I know that Tableau is fairly popular so I cannot be the only person who is using the Python TDE API to get data into the compressed Tableau format. Documentation
1) This API is only Python 2.7 and it is literally the only reason why I need 2.7 installed
2) I use pandas to process and clean raw data and prepare it for Tableau, but then I need to read an intermediate .csv in a 2.7 environment with csv reader and do row based operations (so pandas creates a .csv, then I open that with Python 2.7 and do my TDE stuff)
Here is an example code that I have. The first portion is just creating an empty .tde file and defining the data type per column which can be done separately. The last chunk is what I wish I could do in pandas with a to_tde method.
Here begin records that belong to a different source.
(** C25: A put is refused with -6, changing nothing, exactly when the bit of its batch is set in all
    seven tests; otherwise its page and key go to a slot no unsent page occupies, and the batch is
    scheduled when this fills it. *)
Theorem send_page_spec acc c w page key :
  client_reach acc c -> Z.of_nat (length acc) < 2 ^ 31 - 1 -> reads_wait w c ->
  let n := Z.of_nat (length acc) mod 512 in
  let set i := Z.testbit (w i) (n / 32) in
  ((forall i, (i <= 6)%nat -> set i = true) -> dcc_rdma_send_page w c page key = Ok (c, -6)) /\
  ((exists i, (i <= 6)%nat /\ set i = false) ->
   exists c', dcc_rdma_send_page w c page key = Ok (c', 0) /\
     keypages c' !! Z.to_nat n = Some (Keypage page key) /\ ~ n ∈ unsent_ids c /\
     works c' = works c ++ (if n mod 32 =? 31 then [n] else [])).
Proof.
  intros H HN Hw n set. pose proof (reach_inv acc c H ltac:(lia)) as Hi. pose proof (ci_count _ _ Hi) as EN.
  rewrite send_page_ok by lia. pose proof (wait_batch_spec w (cur_batch c) 7 0 eq_refl) as Hs.
  unfold reads_wait in Hw. rewrite cur_batch_eq, EN in * by lia. fold n in Hs, Hw |- *. unfold set.
  destruct (wait_batch w (n / 32) 7 0) as [i|].
  - destruct Hs as [Hi6 Hb]. split.
    + intros Ha. rewrite Ha in Hb by lia. done.
    + intros _. rewrite (Hw i eq_refl) in Hb. unfold n in Hb. rewrite <- EN in Hb.
      destruct (slot_free acc c Hi ltac:(lia) Hb) as [_ Hf]. rewrite EN in Hf. fold n in Hf.
      replace (Z.of_nat (length acc) mod 32) with (n mod 32) by (unfold n; dlia). cbv zeta.
      assert (forall c', keypages c' = <[Z.to_nat n := Keypage page key]> (keypages c) ->
        keypages c' !! Z.to_nat n = Some (Keypage page key)) as Hk.
      { intros c' ->. apply list_lookup_insert_eq. rewrite (ci_len _ _ Hi). unfold n.
        pose proof (Z.mod_pos_bound (Z.of_nat (length acc)) 512). lia. }
      assert (~ n ∈ unsent_ids c) as Hno.
      { intros Hin. rewrite Forall_forall in Hf. destruct (Hf n Hin) as [_ ?]. done. }
      destruct (n mod 32 =? 31); eexists; (split; [done|]); (split; [by apply Hk|]); (split; [done|]); [done|].
      cbn. by rewrite app_nil_r.
  - split; [done|]. intros (i & Hi6 & Hb). rewrite Hs in Hb by lia. done.
Qed.

(** C22: Whatever the order in which the work items run, from any state reachable with fewer than 2^31 puts at most 35 steps per scheduled
    batch and 34 for the one being sent are possible. Until nothing is scheduled or being sent, a step is possible without the
    daemon, unless the item of the last batch of a round waits for the daemon's reply, holding the mutex: then nothing
    moves without the reply, and the item goes on with it. So if the daemon replies every time
    ([System.put_replies_match]) the items come to an end, and then every accepted put but the last
    fewer than 32 has been sent and every bit of [ctrl->wait] is clear, so the next put is accepted. *)
Theorem puts_drain acc c :
  client_reach acc c -> Z.of_nat (length acc) < 2 ^ 31 ->
  (forall n c', nsteps handler_step n c c' -> (n <= length (works c) * 35 + 34)%nat) /\
  (forall c', rtc handler_step c c' ->
     (exists c'', own_step c' c'') \/
     (waits_for_reply c' /\ (forall c'', ~ own_step c' c'') /\ work_unlock true c' = Some (set_mtx c' None)) \/
     (works c' = [] /\ mtx c' = None /\
      acc ≡ₚ sent_puts c' ++ held c' (partial_ids (Z.of_nat (length acc) mod 512)) /\
      forall b, 0 <= b < 64 -> Z.testbit (wait c') b = false)).
Proof.
  intros H HN. pose proof (reach_inv acc c H HN) as Hi. split.
  - intros n c' Hn. apply handlers_bound in Hn. unfold handler_cost in Hn at 2.
    assert (match mtx c with Some (_, Sending wrs) => length wrs + 2 | Some (_, Cleared) => 1 | None => 0 end <= 34)%nat; [|lia].
    destruct (mtx c) as [[m [wrs|]]|] eqn:Em; [|lia|lia]. pose proof (suffix_length _ _ (ci_sending _ _ Hi m wrs Em)) as Hl.
    unfold batch_wrs in Hl. rewrite length_fmap, length_seq in Hl. change (Z.to_nat NUM_PUT_BATCH) with 32%nat in Hl. lia.
  - intros c' Hc'. destruct (handlers_inv acc c c' Hi Hc') as [Hi' EN].
    destruct (handler_progress c') as [Hs|[Hs|[Hw Hm]]]; [by left|right; left; split; [done|by apply waiting_needs_reply]|right; right]. destruct (drained acc c' Hi' Hw Hm) as [H1 H2].
    rewrite (ci_count _ _ Hi') in H1. done.
Qed.

(** The message counter is an [int]: after 2^31 puts it is negative, the next put goes to slot 0
    and the one after it tests a bit in front of [ctrl->wait]. *)
Theorem msg_id_overflow c w0 w1 w2 page key :
  q0_msg_id c = 2 ^ 31 - 1 -> Z.testbit (w0 0%nat) 15 = false -> Z.testbit (w1 0%nat) 0 = false ->
  exists c1 c2,
    dcc_rdma_send_page w0 c page key = Ok (c1, 0) /\ q0_msg_id c1 = - 2 ^ 31 /\
    dcc_rdma_send_page w1 c1 page key = Ok (c2, 0) /\
    dcc_rdma_send_page w2 c2 page key = Throw "ctrl->wait".
Proof.
  intros E H0 H1.
  destruct (send_page_at w0 c page key 511) as (c1 & E1 & Q1); [by rewrite E|done|done|].
  rewrite E in Q1. change (to_int (2 ^ 31 - 1 + 1)) with (- 2 ^ 31) in Q1.
  destruct (send_page_at w1 c1 page key 0) as (c2 & E2 & Q2); [by rewrite Q1|done|done|].
  exists c1, c2. split; [done|]. split; [done|]. split; [done|]. rewrite Q1 in Q2.
  unfold dcc_rdma_send_page. by rewrite Q2.
Qed.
It is inserting each row of data into the tde file along with the data type.
#this doesnt need to be included, it is creating the empty tde table
ExtractAPI.initialize()
start_time = time.clock()
if os.path.isfile(extract_file):
print('Deleting file', extract_file)
os.remove(extract_file)
try:
tde_file = Extract(extract_file)
except:
os.remove(extract_file)
tde_file = Extract(extract_file)
csv = csv.reader(open(data_location + csv_filename, 'rb'), delimiter=',', quotechar='"')
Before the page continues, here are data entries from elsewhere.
(* ===== verification/ClientOrder.v ===== *)
(** * ClientOrder: batches sent in the order they were scheduled

    [schedule_work] promises no order between work items ([ClientSpec.batches_reordered]).
    When the items do take the mutex in the order in which they were scheduled, the client
    of [driver/rdma.c] sends its puts in the order in which it accepted them. *)
From S2P Require Import Prelude Wire Crc Client ClientSpec.

(** ** Runs in order *)

(** Work items take [q->mtx] oldest first. *)
Inductive fifo_step (c c' : ctrl) : Prop :=
| FPost : work_post c 0 = Some c' -> fifo_step c c'
| FCard : card_send c = Some c' -> fifo_step c c'
| FClear : work_clear c = Some c' -> fifo_step c c'
| FUnlock replied : work_unlock replied c = Some c' -> fifo_step c c'.

Inductive fifo_reach : list keypage -> ctrl -> Prop :=
| FRInit : fifo_reach [] alloc_ctrl
| FRPut acc c w page key c' r :
    fifo_reach acc c -> reads_wait w c -> dcc_rdma_send_page w c page key = Ok (c', r) ->
    fifo_reach (if r =? 0 then acc ++ [Keypage page key] else acc) c'
| FRHandler acc c c' : fifo_reach acc c -> fifo_step c c' -> fifo_reach acc c'
| FRGet acc c cpu key dma : fifo_reach acc c -> fifo_reach acc (send c (dcc_rdma_write_msg_request cpu key dma))
| FRInv acc c post_ret imm key : fifo_reach acc c -> fifo_reach acc (dcc_rdma_write_msg2 post_ret imm c key).1.

(** The unsent slots in the order in which they will be sent. *)
Definition send_order (c : ctrl) : list Z := mtx_ids c ++ (works c ≫= batch_ids) ++ partial_ids (q0_msg_id c mod 512).

(** ** Lemmas *)

Lemma fifo_handler c c' : fifo_step c c' -> handler_step c c'.
Proof. intros []; eauto using handler_step. Qed.

Lemma fifo_client_reach acc c : fifo_reach acc c -> client_reach acc c.
Proof. induction 1; eauto using client_reach, fifo_handler. Qed.

Lemma send_order_unsent c : send_order c ≡ₚ unsent_ids c.
Proof. unfold send_order, unsent_ids. solve_Permutation. Qed.

(** A put's slot joins the end of the order. *)
Lemma put_order acc c w page key c' r :
  client_inv acc c -> Z.of_nat (length acc) < 2 ^ 31 -> (r = 0 -> Z.of_nat (length acc) < 2 ^ 31 - 1) -> reads_wait w c ->
  dcc_rdma_send_page w c page key = Ok (c', r) ->
  sent_puts c' = sent_puts c /\
  if r =? 0 then held c' (send_order c') = held c (send_order c) ++ [Keypage page key] else c' = c.
Proof.
  intros Hi HN HN' Hw E. pose proof (ci_count _ _ Hi) as EN. rewrite send_page_ok in E by lia.
  pose proof (wait_batch_spec w (cur_batch c) 7 0 eq_refl) as Hs. unfold reads_wait in Hw.
  destruct (wait_batch w (cur_batch c) 7 0) as [i|]; [|by injection E as <- <-].
  destruct Hs as [_ Hb]. rewrite (Hw i eq_refl), cur_batch_eq in Hb by lia. cbv zeta in E.
  assert (r = 0) as Er by (by destruct (q0_msg_id c mod 32 =? 31); injection E as _ <-). specialize (HN' Er). subst r.
  rewrite (to_int_small (q0_msg_id c + 1)) in E by lia.
  destruct (slot_free acc c Hi ltac:(lia) Hb) as [_ Hf]. rewrite <- send_order_unsent in Hf.
  set (n := q0_msg_id c mod 512) in *. assert (0 <= n < 512) as Hn by (apply Z.mod_pos_bound; lia).
  assert (forall ids, held (set_keypages c (<[Z.to_nat n := Keypage page key]> (keypages c))) (ids ++ [n]) =
    held (set_keypages c (<[Z.to_nat n := Keypage page key]> (keypages c))) ids ++ [Keypage page key]) as Hl.
  { intros ids. rewrite held_app. f_equal. unfold held. cbn. rewrite list_lookup_total_insert_eq; [done|].
    rewrite (ci_len _ _ Hi). lia. }
  rewrite <- (held_insert c n (Keypage page key) _ ltac:(lia) Hf), <- Hl.
  destruct (Z.eqb_spec (q0_msg_id c mod 32) 31) as [Em|Em]; injection E as <-; (split; [done|]); cbn [Z.eqb];
    (erewrite held_keypages; [|reflexivity]); f_equal; unfold send_order;
    cbn [works set_works set_keypages set_wait q0_msg_id set_q0]; rewrite <- !app_assoc; f_equal.
  - rewrite (partial_nil ((q0_msg_id c + 1) mod 512)) by (clear -Em; dlia). rewrite bind_app, <- app_assoc. f_equal.
    cbn [mbind list_bind]. rewrite !app_nil_r. apply partial_full; [lia|]. unfold n. clear -Em. dlia.
  - f_equal. replace ((q0_msg_id c + 1) mod 512) with (n + 1) by (unfold n; clear -Em; dlia).
    apply partial_S; [lia|]. unfold n. clear -Em. dlia.
Qed.

Lemma fifo_order acc c c' : client_inv acc c -> fifo_step c c' ->
  sent_puts c' ++ held c' (send_order c') = sent_puts c ++ held c (send_order c).
Proof.
  intros Hi [H|H|H|replied H]; revert H; unfold work_post, card_send, work_clear, work_unlock;
    destruct (mtx c) as [[m [[|wr wrs]|]]|] eqn:Em; try done.
  - destruct (works c) as [|m l] eqn:Ew; [done|]. cbn [lookup list_lookup delete list_delete]. intros [= <-].
    f_equal. erewrite held_keypages; [|reflexivity]. f_equal. unfold send_order, mtx_ids.
    cbn [works mtx q0_msg_id set_mtx set_works phase_ids]. rewrite Em, Ew, batch_wrs_slots. cbn. by rewrite <- app_assoc.
  - intros [= <-]. unfold sent_puts at 1. cbn [wire send set_mtx]. rewrite omap_app, <- app_assoc. f_equal.
    rewrite (held_keypages c) by done. unfold send_order, mtx_ids. cbn [works mtx q0_msg_id set_mtx send].
    by rewrite Em.
  - intros [= <-]. f_equal. rewrite (held_keypages c) by done. unfold send_order, mtx_ids.
    cbn [works mtx q0_msg_id set_mtx set_wait]. by rewrite Em.
  - destruct (_ && _); [done|]. intros [= <-]. f_equal. rewrite (held_keypages c) by done. unfold send_order, mtx_ids.
    cbn [works mtx q0_msg_id set_mtx]. by rewrite Em.
Qed.

Lemma write_order c qid off words imm :
  sent_puts (send c (MWrite qid off words imm)) = sent_puts c /\
  held (send c (MWrite qid off words imm)) (send_order (send c (MWrite qid off words imm))) = held c (send_order c).
Proof. split; [|done]. unfold sent_puts. cbn. by rewrite omap_app, app_nil_r. Qed.

Lemma fifo_sent acc c :
  fifo_reach acc c -> Z.of_nat (length acc) < 2 ^ 31 -> acc = sent_puts c ++ held c (send_order c).
Proof.
  induction 1 as [|acc c w page key c' r H IH Hw E|acc c c' H IH Hs|acc c cpu key dma H IH|acc c pr imm key H IH]; intros HN.
  - reflexivity.
  - assert (Z.of_nat (length acc) < 2 ^ 31 /\ (r = 0 -> Z.of_nat (length acc) < 2 ^ 31 - 1)) as [HN1 HN2].
    { destruct (Z.eqb_spec r 0); [|by split; intros]. rewrite length_app in HN. cbn in HN. lia. }
    specialize (IH HN1).
    destruct (put_order acc c w page key c' r) as [Es Eh]; try done; [by apply reach_inv, HN1; apply fifo_client_reach|].
    destruct (Z.eqb_spec r 0) as [->|Hr]; [|by subst c']. by rewrite Es, Eh, app_assoc, <- IH.
  - rewrite (fifo_order acc c c'); [by apply IH|by apply reach_inv, HN; apply fifo_client_reach|done].
  - unfold dcc_rdma_write_msg_request. edestruct write_order as [-> ->]. by apply IH.
  - destruct (write_msg2_eq pr imm c key) as (off & w & ->). edestruct write_order as [-> ->]. by apply IH.
Qed.

(** ** Property *)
print('Done reading .csv')
#this stuff doesn't really matter, this is just creating the empty tde file
dates = [list of column names]
strings = [list of column names]
doubles = [list of column names]
ints = [list of column names]
def create_column(column, dtype):
tabledef.addColumn(column, dtype)
if tde_file.hasTable('Extract'):
print('Error')
table = tde_file.openTable('Extract')
tabledef = table.getTableDefinition()
else:
tabledef = TableDefinition()
for column in dates:
create_column(column, Type.DATE)
for column in strings:
create_column(column, Type.CHAR_STRING)
for column in doubles:
create_column(column, Type.DOUBLE)
for column in ints:
create_column(column, Type.INTEGER)
table = tde_file.addTable('Extract', tabledef)
print('Done')
#this is the part that I wish I could do in pandas with a to_tde function. it is inserting each row one at a time based on the datatype which was defined
newrow = Row(tabledef)
next(csv)
for line in csv:
date = dt.datetime.strptime(line[0], "%Y-%m-%d")
newrow.setDate(0, date.year, date.month, date.day)
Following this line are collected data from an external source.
(* ===== verification/ClientMsgs.v ===== *)
(** * ClientMsgs: what the client puts on the wire is well formed

    Every request of [driver/rdma.c] has an immediate word the daemon decodes, for a queue and a
    message number that exist, and every RDMA write stays inside the region the daemon registered. *)
From S2P Require Import Prelude Wire Crc Client ClientSpec.

(** A put's word names a slot; a write goes to the place of its request, inside the region, with
    the words of its type. *)
Definition well_formed (m : message) : Prop :=
  match m with
  | MPut imm _ => exists mid, 0 <= mid < 512 /\ bit_unmask (ntohl imm) = Imm mid MSG_WRITE TX_WRITE_BEGIN 0 0
  | MWrite qid off words imm =>
      exists mid type tx,
        bit_unmask (ntohl imm) = Imm mid type tx 0 0 /\
        (type = MSG_READ /\ tx = TX_READ_BEGIN /\ 2 <= qid < 8 \/ type = MSG_INV_PAGE /\ tx = TX_INV_PAGE_BEGIN /\ qid = 1) /\
        off = Driver.GET_METADATA_OFFSET dcc_rdma_set_default_config qid mid type /\
        Z.of_nat (length words) * sizeof_u64 = request_size type /\
        0 <= off /\ off + request_size type <= metadata_mr_size dcc_rdma_set_default_config
  end.

(** The invalidations sent. *)
Definition is_inv (m : message) : bool := match m with MWrite qid _ _ _ => qid =? 1 | MPut _ _ => false end.
Definition invs (c : ctrl) : Z := Z.of_nat (length (List.filter is_inv (wire c))).

(** ** Lemmas *)

Lemma invs_send c m : invs (send c m) = invs c + (if is_inv m then 1 else 0).
Proof. unfold invs. cbn [wire send]. rewrite List.filter_app, length_app. cbn [List.filter]. destruct (is_inv m); cbn [length]; lia. Qed.

Lemma invs_mono c m : invs c <= invs (send c m).
Proof. rewrite invs_send. destruct (is_inv m); lia. Qed.

Lemma write_well_formed qid mid type tx words :
  (type = MSG_READ /\ tx = TX_READ_BEGIN /\ 2 <= qid < 8 \/ type = MSG_INV_PAGE /\ tx = TX_INV_PAGE_BEGIN /\ qid = 1) ->
  0 <= mid < 512 -> Z.of_nat (length words) * sizeof_u64 = request_size type ->
  well_formed (MWrite qid (Driver.GET_METADATA_OFFSET dcc_rdma_set_default_config qid mid type) words
                 (htonl (Driver.bit_mask mid type tx 0 0))).
Proof.
  intros Ht Hm Hw. exists mid, type, tx.
  assert (valid_request dcc_rdma_set_default_config qid mid type) as Hv.
  { unfold valid_request. cbn. split; [lia|]. split; [lia|]. destruct Ht as [(-> & _)|(-> & _)]; auto. }
  destruct (region_disjoint qid mid type qid mid type Hv Hv) as (H0 & H1 & _). split; [|done].
  destruct Ht as [(-> & -> & _)|(-> & -> & _)]; apply unmask_sent; (apply u_ok_lt; lia) || (split; vm_compute; congruence).
Qed.

Lemma get_well_formed cpu key dma : well_formed (dcc_rdma_write_msg_request cpu key dma).
Proof.
  unfold dcc_rdma_write_msg_request. apply write_well_formed; [|lia|done]. left. split; [done|]. split; [done|].
  unfold get_queue. change (num_get_qps _) with 6. pose proof (Z.mod_pos_bound cpu 6 eq_refl). lia. 
Qed.

Lemma get_not_inv cpu key dma : is_inv (dcc_rdma_write_msg_request cpu key dma) = false.
Proof.
  unfold dcc_rdma_write_msg_request, is_inv, get_queue. change (num_get_qps _) with 6. pose proof (Z.mod_pos_bound cpu 6 eq_refl). lia. 
Qed.

(** An invalidation whose number has not wrapped around. *)
Lemma write_msg2_message post_ret imm c key : 0 <= q1_msg_id c < 2 ^ 31 - 1 ->
  exists m, (dcc_rdma_write_msg2 post_ret imm c key).1 = send (set_q1 c (q1_msg_id c + 1)) m /\ is_inv m = true /\ well_formed m.
Proof.
  intros Hq. unfold dcc_rdma_write_msg2. rewrite to_int_small by lia. change NUM_MSGS with 512. rewrite Z.rem_mod_nonneg by lia.
  eexists. split; [by case_match|]. split; [done|]. apply write_well_formed; [by right|dlia|done].
Qed.

Definition writes_ok (c : ctrl) : Prop :=
  q1_msg_id c = invs c /\ Forall (fun m => match m with MPut _ _ => True | MWrite _ _ _ _ => well_formed m end) (wire c).

Lemma send_writes c m q : writes_ok c -> q = invs c + (if is_inv m then 1 else 0) ->
  match m with MPut _ _ => True | MWrite _ _ _ _ => well_formed m end -> writes_ok (send (set_q1 c q) m).
Proof.
  intros (_ & H2) -> Hm. split; [by rewrite invs_send|]. cbn [wire send set_q1]. apply Forall_app. auto.
Qed.

(** A put changes neither the wire nor the invalidations' counter; a handler sends puts only. *)
Lemma send_page_frame w c page key c' r : dcc_rdma_send_page w c page key = Ok (c', r) -> wire c' = wire c /\ q1_msg_id c' = q1_msg_id c.
Proof.
  unfold dcc_rdma_send_page, copy_to_send_buffer. cbv zeta. destruct (negb _); [done|]. destruct (wait_batch _ _ _ _); [|by intros [= <- _]].
  destruct (_ && _); [|done]. obind. by destruct (negb _); intros [= <- _].
Qed.

Lemma handler_frame c c' : handler_step c c' ->
  q1_msg_id c' = q1_msg_id c /\ (wire c' = wire c \/ exists imm kp, wire c' = wire c ++ [MPut imm kp]).
Proof.
  intros [k H|H|H|replied H]; revert H; [unfold work_post|unfold card_send|unfold work_clear|unfold work_unlock]; repeat case_match; intros [= <-]; try (split; [done|by left]).
  split; [done|]. right. cbn [wire send set_mtx]. eauto.
Qed.

Lemma writes_ok_puts c c' l : q1_msg_id c' = q1_msg_id c -> wire c' = wire c ++ l -> Forall (fun m => put_of m <> None) l -> writes_ok c -> writes_ok c'.
Proof.
  intros E1 E2 Hl (H1 & H2). split.
  - rewrite E1, H1. unfold invs. rewrite E2, List.filter_app, length_app.
    assert (List.filter is_inv l = []) as ->; [|cbn [length]; lia]. clear E2. induction Hl as [|[] l Hm _ IH]; done.
  - rewrite E2. apply Forall_app. split; [done|]. eapply Forall_impl; [done|]. by intros [].
Qed.

Lemma handler_invs c c' : handler_step c c' -> invs c <= invs c'.
Proof. intros (_ & [E|(imm & kp & E)])%handler_frame; unfold invs; rewrite E, ?List.filter_app, ?length_app; lia. Qed.

Lemma write_msg2_invs post_ret imm c key : invs (dcc_rdma_write_msg2 post_ret imm c key).1 = invs c + 1.
Proof. destruct (write_msg2_eq post_ret imm c key) as (off & w & ->). by rewrite invs_send. Qed.

Lemma reach_writes acc c : client_reach acc c -> invs c < 2 ^ 31 -> writes_ok c.
Proof.
  induction 1 as [|acc c w page key c' r H IH Hw E|acc c c' H IH Hs|acc c cpu key dma H IH|acc c pr imm key H IH]; intros HN.
  - split; [done|constructor].
  - apply send_page_frame in E as (E1 & E2). apply (writes_ok_puts c c' []); [done|by rewrite app_nil_r|done|].
    apply IH. unfold invs in *. by rewrite <- E1.
  - assert (writes_ok c) as Hok by (apply IH; pose proof (handler_invs _ _ Hs); lia).
    apply handler_frame in Hs as (E2 & [E1|(w & kp & E1)]).
    + apply (writes_ok_puts c c' []); [done|by rewrite app_nil_r|done|done].
    + apply (writes_ok_puts c c' [MPut w kp]); [done|done|by repeat constructor|done].
  - rewrite invs_send, get_not_inv, Z.add_0_r in HN. destruct (IH HN) as (H1 & H2). split.
    + by rewrite invs_send, get_not_inv, Z.add_0_r.
    + cbn [wire send]. apply Forall_app. split; [done|]. constructor; [|done]. apply get_well_formed.
  - rewrite write_msg2_invs in HN. destruct IH as (H1 & H2); [lia|]. assert (0 <= invs c) by (unfold invs; lia).
    destruct (write_msg2_message pr imm c key) as (m & -> & Em & Hm); [lia|].
    apply send_writes; [by split|by rewrite H1, Em|]. destruct m; done.
Qed.

(** ** Every request *)

(** C24: As long as the client has had fewer than 2^31 puts accepted and sent fewer than 2^31 invalidations ([wrapped_invalidation]: the
    counters then wrap around), every message it sent is well formed, whatever it did: the daemon decodes it to a request of a
    queue and a message number that exist, and each RDMA write lies inside the registered region. *)
Theorem requests_well_formed acc c : client_reach acc c -> Z.of_nat (length acc) < 2 ^ 31 -> invs c < 2 ^ 31 ->
  Forall well_formed (wire c).
Proof.
  intros H HN HI. destruct (reach_writes acc c H HI) as (_ & Hw). pose proof (reach_inv acc c H HN) as Hi.
  apply Forall_forall. intros [imm kp|qid off words imm] Hm; [|by apply (proj1 (Forall_forall _ _) Hw) in Hm].
  destruct (ci_wire _ _ Hi imm kp Hm) as (mid & Hmid & ->). exists mid. split; [done|].
  apply unmask_sent; (apply u_ok_lt; lia) || (split; vm_compute; congruence).
Qed.

(** After 2^31 invalidations the [int] counter is negative: the key is written to one place of the region and the daemon, which
    sees twelve bits of the number, reads another. *)
Lemma wrapped_invalidation post_ret imm c key : q1_msg_id c = to_int (2 ^ 31 + 1) ->
  exists off w, wire (dcc_rdma_write_msg2 post_ret imm c key).1 = wire c ++ [MWrite 1 off [key] w] /\
    off = 40 /\ Driver.GET_METADATA_OFFSET dcc_rdma_set_default_config 1 (i_mid (bit_unmask (ntohl w))) MSG_INV_PAGE = 32808.
Proof.
  intros E. unfold dcc_rdma_write_msg2. rewrite E. eexists _, _. split; [by case_match|]. by vm_compute.
Qed.

Lemma requests_well_formed_witness : Forall well_formed (wire (send demo_put (dcc_rdma_write_msg_request 3 7 4096))).
Proof.
  apply (requests_well_formed [Keypage [1] 7]); [apply CRGet, demo_reach|by vm_compute|by vm_compute].
Defined.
date = dt.datetime.strptime(line[1], "%Y-%m-%d")
newrow.setDate(1, date.year, date.month, date.day)
date = dt.datetime.strptime(line[2], "%Y-%m-%d")
newrow.setDate(2, date.year, date.month, date.day)
newrow.setCharString(3, str(line[3]))
newrow.setCharString(4, str(line[4]))
newrow.setCharString(5, str(line[5]))
newrow.setCharString(6, str(line[6]))
newrow.setCharString(7, str(line[7]))
newrow.setCharString(8, str(line[8]))
newrow.setCharString(9, str(line[9]))
newrow.setCharString(10, str(line[10]))
newrow.setDouble(11, float(line[11]))
newrow.setDouble(12, float(line[12]))
newrow.setDouble(13, float(line[13]))
newrow.setDouble(14, float(line[14]))
newrow.setDouble(15, float(line[15]))
newrow.setInteger(16, int(line[16]))
newrow.setInteger(17, int(line[17]))
newrow.setInteger(18, int(line[18]))
newrow.setInteger(19, int(line[19]))
newrow.setInteger(20, int(line[20]))
table.insert(newrow)
tde_file.close()
ExtractAPI.cleanup()
print('Extract created in {} seconds'.format(time.clock() - start_time))
Is this something which is being worked on by anyone? Does it seem like it would be easy to do (even if not directly added to the main pandas library)?